### Exercise description
Nothing below is to be printed except the lines between the line holding "Definition CONFIG_GOOSE_DEFAULT_DST_ADDRESS : list" and the line holding "Record CommParameters := mkCommParameters", inclusive, each exactly as it appears.

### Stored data
(* ===== verification/GoosePublisher.v ===== *)
(** The GOOSE publisher: src/goose/goose_publisher.c. *)
From stdpp Require Import base tactics numbers option list.
From S2P Require Import Prelude Memory BerDecode BerEncode BerInteger MmsValue AccessResult.

Definition GOOSE_MAX_MESSAGE_SIZE : Z := 1518.

(** stack_config.h *)
Definition CONFIG_GOOSE_DEFAULT_DST_ADDRESS : list Z := [0x01; 0x0c; 0xcd; 0x01; 0x00; 0x01].
Definition CONFIG_GOOSE_DEFAULT_PRIORITY : Z := 4.
Definition CONFIG_GOOSE_DEFAULT_VLAN_ID : Z := 0.
Definition CONFIG_GOOSE_DEFAULT_APPID : Z := 0x1000.

Record CommParameters := mkCommParameters {
  vlanPriority : Z;
  vlanId : Z;
  appId : Z;
  dstAddress : list Z }.

(** The publisher; [gp_sent] are the packets given to [Ethernet_sendPacket]. *)
Record GoosePublisher := mkPublisher {
  gp_buffer : list Z;
  gp_lengthField : Z;
  gp_payloadStart : Z;
  gp_goID : option (list Z);
  gp_goCBRef : option (list Z);
  gp_dataSetRef : option (list Z);
  gp_confRev : Z;
  gp_stNum : Z;
  gp_sqNum : Z;
  gp_timeAllowedToLive : Z;
  gp_needsCommission : bool;
  gp_simulation : bool;
  gp_timestamp : MmsValue;
  gp_sent : list (list Z) }.

(** ** Setters *)

Definition GoosePublisher_setGoID (s : option (list Z)) (g : GoosePublisher) :=
  mkPublisher (gp_buffer g) (gp_lengthField g) (gp_payloadStart g) s (gp_goCBRef g) (gp_dataSetRef g)
    (gp_confRev g) (gp_stNum g) (gp_sqNum g) (gp_timeAllowedToLive g) (gp_needsCommission g)
    (gp_simulation g) (gp_timestamp g) (gp_sent g).

Definition GoosePublisher_setGoCbRef (s : option (list Z)) (g : GoosePublisher) :=
  mkPublisher (gp_buffer g) (gp_lengthField g) (gp_payloadStart g) (gp_goID g) s (gp_dataSetRef g)
    (gp_confRev g) (gp_stNum g) (gp_sqNum g) (gp_timeAllowedToLive g) (gp_needsCommission g)
    (gp_simulation g) (gp_timestamp g) (gp_sent g).

Definition GoosePublisher_setDataSetRef (s : option (list Z)) (g : GoosePublisher) :=
  mkPublisher (gp_buffer g) (gp_lengthField g) (gp_payloadStart g) (gp_goID g) (gp_goCBRef g) s
    (gp_confRev g) (gp_stNum g) (gp_sqNum g) (gp_timeAllowedToLive g) (gp_needsCommission g)
    (gp_simulation g) (gp_timestamp g) (gp_sent g).

Definition GoosePublisher_setConfRev (confRev : Z) (g : GoosePublisher) :=
  mkPublisher (gp_buffer g) (gp_lengthField g) (gp_payloadStart g) (gp_goID g) (gp_goCBRef g)
    (gp_dataSetRef g) confRev (gp_stNum g) (gp_sqNum g) (gp_timeAllowedToLive g)
    (gp_needsCommission g) (gp_simulation g) (gp_timestamp g) (gp_sent g).

Definition GoosePublisher_setSimulation (simulation : bool) (g : GoosePublisher) :=
  mkPublisher (gp_buffer g) (gp_lengthField g) (gp_payloadStart g) (gp_goID g) (gp_goCBRef g)
    (gp_dataSetRef g) (gp_confRev g) (gp_stNum g) (gp_sqNum g) (gp_timeAllowedToLive g)
    (gp_needsCommission g) simulation (gp_timestamp g) (gp_sent g).

Definition GoosePublisher_setNeedsCommission (ndsCom : bool) (g : GoosePublisher) :=
  mkPublisher (gp_buffer g) (gp_lengthField g) (gp_payloadStart g) (gp_goID g) (gp_goCBRef g)
    (gp_dataSetRef g) (gp_confRev g) (gp_stNum g) (gp_sqNum g) (gp_timeAllowedToLive g)
    ndsCom (gp_simulation g) (gp_timestamp g) (gp_sent g).

Definition GoosePublisher_setTimeAllowedToLive (t : Z) (g : GoosePublisher) :=
  mkPublisher (gp_buffer g) (gp_lengthField g) (gp_payloadStart g) (gp_goID g) (gp_goCBRef g)
    (gp_dataSetRef g) (gp_confRev g) (gp_stNum g) (gp_sqNum g) t
    (gp_needsCommission g) (gp_simulation g) (gp_timestamp g) (gp_sent g).

(** [stNum] and [sqNum] are [uint32_t]. *)
Definition gp_set_numbers (stNum sqNum : Z) (timestamp : MmsValue) (g : GoosePublisher) :=
  mkPublisher (gp_buffer g) (gp_lengthField g) (gp_payloadStart g) (gp_goID g) (gp_goCBRef g)
    (gp_dataSetRef g) (gp_confRev g) stNum sqNum (gp_timeAllowedToLive g)
    (gp_needsCommission g) (gp_simulation g) timestamp (gp_sent g).

Definition gp_set_io (buffer : list Z) (sent : list (list Z)) (g : GoosePublisher) :=
  mkPublisher buffer (gp_lengthField g) (gp_payloadStart g) (gp_goID g) (gp_goCBRef g)
    (gp_dataSetRef g) (gp_confRev g) (gp_stNum g) (gp_sqNum g) (gp_timeAllowedToLive g)
    (gp_needsCommission g) (gp_simulation g) (gp_timestamp g) sent.

Definition GoosePublisher_reset (self : GoosePublisher) : GoosePublisher :=
  gp_set_numbers 1 0 (gp_timestamp self) self.

(** [currentTime] is what [Hal_getTimeInMs] returns. *)
Definition GoosePublisher_increaseStNum (currentTime : Z) (self : GoosePublisher)
  : res (Z * GoosePublisher) :=
  let! timestamp := MmsValue_setUtcTimeMs (gp_timestamp self) currentTime in
  Done (currentTime, gp_set_numbers (u32 (gp_stNum self + 1)) 0 timestamp self).

(** ** The frame header *)

(** [prepareGooseBuffer]: [srcAddr] is the address of the interface, [fresh] the
    contents of the allocated buffer.  The result is the buffer with the position
    of the length field and the start of the payload. *)
Definition prepareGooseBuffer (parameters : option CommParameters) (srcAddr fresh : list Z)
  : res (list Z * Z * Z) :=
  let '(dstAddr, priority, vlanId, appId) :=
    match parameters with
    | None => (CONFIG_GOOSE_DEFAULT_DST_ADDRESS, CONFIG_GOOSE_DEFAULT_PRIORITY,
        CONFIG_GOOSE_DEFAULT_VLAN_ID, CONFIG_GOOSE_DEFAULT_APPID)
    | Some p => (dstAddress p, vlanPriority p, vlanId p, appId p)
    end in
  let! dst := rd_list (mk_ptr dstAddr 0) 0 6 in
  let! src := rd_list (mk_ptr srcAddr 0) 0 6 in
  let! buffer := st_list fresh 0 dst in
  let! buffer := st_list buffer 6 src in
  let tci1 := u8 (u8 (Z.shiftl priority 5) + Z.quot vlanId 256) in
  let tci2 := u8 (Z.rem vlanId 256) in
  let! (lengthField, buffer) :=
    (let* bufPos := put 0x81 0 12 in
     let* bufPos := put 0x00 0 bufPos in
     let* bufPos := put tci1 0 bufPos in
     let* bufPos := put tci2 0 bufPos in
     let* bufPos := put 0x88 0 bufPos in
     let* bufPos := put 0xb8 0 bufPos in
     let* bufPos := put (Z.quot appId 256) 0 bufPos in
     put (Z.rem appId 256) 0 bufPos) buffer in
  let! (payloadStart, buffer) :=
    (let* bufPos := put 0x00 0 lengthField in
     let* bufPos := put 0x08 0 bufPos in
     let* bufPos := put 0x00 0 bufPos in
     let* bufPos := put 0x00 0 bufPos in
     let* bufPos := put 0x00 0 bufPos in
     put 0x00 0 bufPos) buffer in
  Done (buffer, lengthField, payloadStart).

Definition GoosePublisher_create (parameters : option CommParameters) (srcAddr fresh : list Z)
    (now : Z) : res GoosePublisher :=
  let! (buffer, lengthField, payloadStart) := prepareGooseBuffer parameters srcAddr fresh in
  let! timestamp := MmsValue_newUtcTimeByMsTime now in
  Done (GoosePublisher_reset
    (mkPublisher buffer lengthField payloadStart None None None 0 0 0 0 false false timestamp [])).

(** ** The payload *)

(** The list of data set entries is walked twice: once for the sizes... *)
Fixpoint dataSet_size (dataSetValues : list MmsValue) : res Z :=
  match dataSetValues with
  | [] => Done 0
  | v :: vs => let! n := encodedSize v in let! k := dataSet_size vs in Done (u32 (n + k))
  end.

(** ... and once to encode the entries. *)
Fixpoint encode_dataSet (dataSetValues : list MmsValue) (buffer bufPos : Z) : W Z :=
  match dataSetValues with
  | [] => wret bufPos
  | v :: vs =>
      let* bufPos := mmsServer_encodeAccessResult v buffer bufPos true in
      encode_dataSet vs buffer bufPos
  end.

(** Step 1: the length of the PDU. *)
Definition goose_length (self : GoosePublisher) (dataSetValues : list MmsValue) : res (Z * Z) :=
  let n1 := BerEncoder_determineEncodedStringSize (gp_goCBRef self) in
  let n2 := BerEncoder_determineEncodedStringSize (gp_dataSetRef self) in
  let n3 := match gp_goID self with
    | Some _ => BerEncoder_determineEncodedStringSize (gp_goID self)
    | None => 0
    end in
  let! n4 := BerEncoder_UInt32determineEncodedSize (gp_timeAllowedToLive self) in
  let! n5 := BerEncoder_UInt32determineEncodedSize (gp_sqNum self) in
  let! n6 := BerEncoder_UInt32determineEncodedSize (gp_stNum self) in
  let! n7 := BerEncoder_UInt32determineEncodedSize (gp_confRev self) in
  let! n8 := BerEncoder_UInt32determineEncodedSize (zlen dataSetValues) in
  let! dataSetSize := dataSet_size dataSetValues in
  let allDataSize := dataSetSize + BerEncoder_determineLengthSize dataSetSize + 1 in
  Done (u32 (n1 + n2 + n3 + (2 + n4) + (2 + 8) + (2 + n5) + (2 + n6) + (2 + n7) + 6 + (2 + n8) +
    allDataSize), dataSetSize).

(** Step 2: the PDU. *)
Definition encode_goose (self : GoosePublisher) (dataSetValues : list MmsValue)
    (goosePduLength dataSetSize : Z) (utcTime : list Z) (buffer : Z) : W Z :=
  let* bufPos := BerEncoder_encodeTL 0x61 goosePduLength buffer 0 in
  let* bufPos := BerEncoder_encodeStringWithTag 0x80 (gp_goCBRef self) buffer bufPos in
  let* bufPos := BerEncoder_encodeUInt32WithTL 0x81 (gp_timeAllowedToLive self) buffer bufPos in
  let* bufPos := BerEncoder_encodeStringWithTag 0x82 (gp_dataSetRef self) buffer bufPos in
  let* bufPos := match gp_goID self with
    | Some _ => BerEncoder_encodeStringWithTag 0x83 (gp_goID self) buffer bufPos
    | None => wret bufPos
    end in
  let* bufPos := BerEncoder_encodeOctetString 0x84 (mk_ptr utcTime 0) 8 buffer bufPos in
  let* bufPos := BerEncoder_encodeUInt32WithTL 0x85 (gp_stNum self) buffer bufPos in
  let* bufPos := BerEncoder_encodeUInt32WithTL 0x86 (gp_sqNum self) buffer bufPos in
  let* bufPos := BerEncoder_encodeBoolean 0x87 (gp_simulation self) buffer bufPos in
  let* bufPos := BerEncoder_encodeUInt32WithTL 0x88 (gp_confRev self) buffer bufPos in
  let* bufPos := BerEncoder_encodeBoolean 0x89 (gp_needsCommission self) buffer bufPos in
  let* bufPos := BerEncoder_encodeUInt32WithTL 0x8a (zlen dataSetValues) buffer bufPos in
  let* bufPos := BerEncoder_encodeTL 0xab dataSetSize buffer bufPos in
  encode_dataSet dataSetValues buffer bufPos.

(** [buffer] is the address of the payload in the frame. *)
Definition createGoosePayload (self : GoosePublisher) (dataSetValues : list MmsValue)
    (buffer maxPayloadSize : Z) : W Z :=
  fun m =>
    let! (goosePduLength, dataSetSize) := goose_length self dataSetValues in
    if maxPayloadSize <? goosePduLength then Done (-1, m)
    else
      let! (_, utcTime) := as_utc_time (gp_timestamp self) in
      encode_goose self dataSetValues goosePduLength dataSetSize utcTime buffer m.

Definition GoosePublisher_publish (self : GoosePublisher) (dataSet : list MmsValue)
  : res (Z * GoosePublisher) :=
  let maxPayloadSize := GOOSE_MAX_MESSAGE_SIZE - gp_payloadStart self in
  let! (payloadLength, buffer) :=
    createGoosePayload self dataSet (gp_payloadStart self) maxPayloadSize (gp_buffer self) in
  let self := gp_set_numbers (gp_stNum self) (u32 (gp_sqNum self + 1)) (gp_timestamp self)
    (gp_set_io buffer (gp_sent self) self) in
  if payloadLength =? -1 then Done (-1, self)
  else
    let lengthIndex := gp_lengthField self in
    let gooseLength := payloadLength + 8 in
    let! buffer := st buffer lengthIndex (gooseLength / 256) in
    let! buffer := st buffer (lengthIndex + 1) (Z.land gooseLength 0xff) in
    let! packet := rd_list (mk_ptr buffer 0) 0 (gp_payloadStart self + payloadLength) in
    Done (0, gp_set_io buffer (gp_sent self ++ [packet]) self).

### Solution to this task
Definition CONFIG_GOOSE_DEFAULT_DST_ADDRESS : list Z := [0x01; 0x0c; 0xcd; 0x01; 0x00; 0x01].
Definition CONFIG_GOOSE_DEFAULT_PRIORITY : Z := 4.
Definition CONFIG_GOOSE_DEFAULT_VLAN_ID : Z := 0.
Definition CONFIG_GOOSE_DEFAULT_APPID : Z := 0x1000.

Record CommParameters := mkCommParameters {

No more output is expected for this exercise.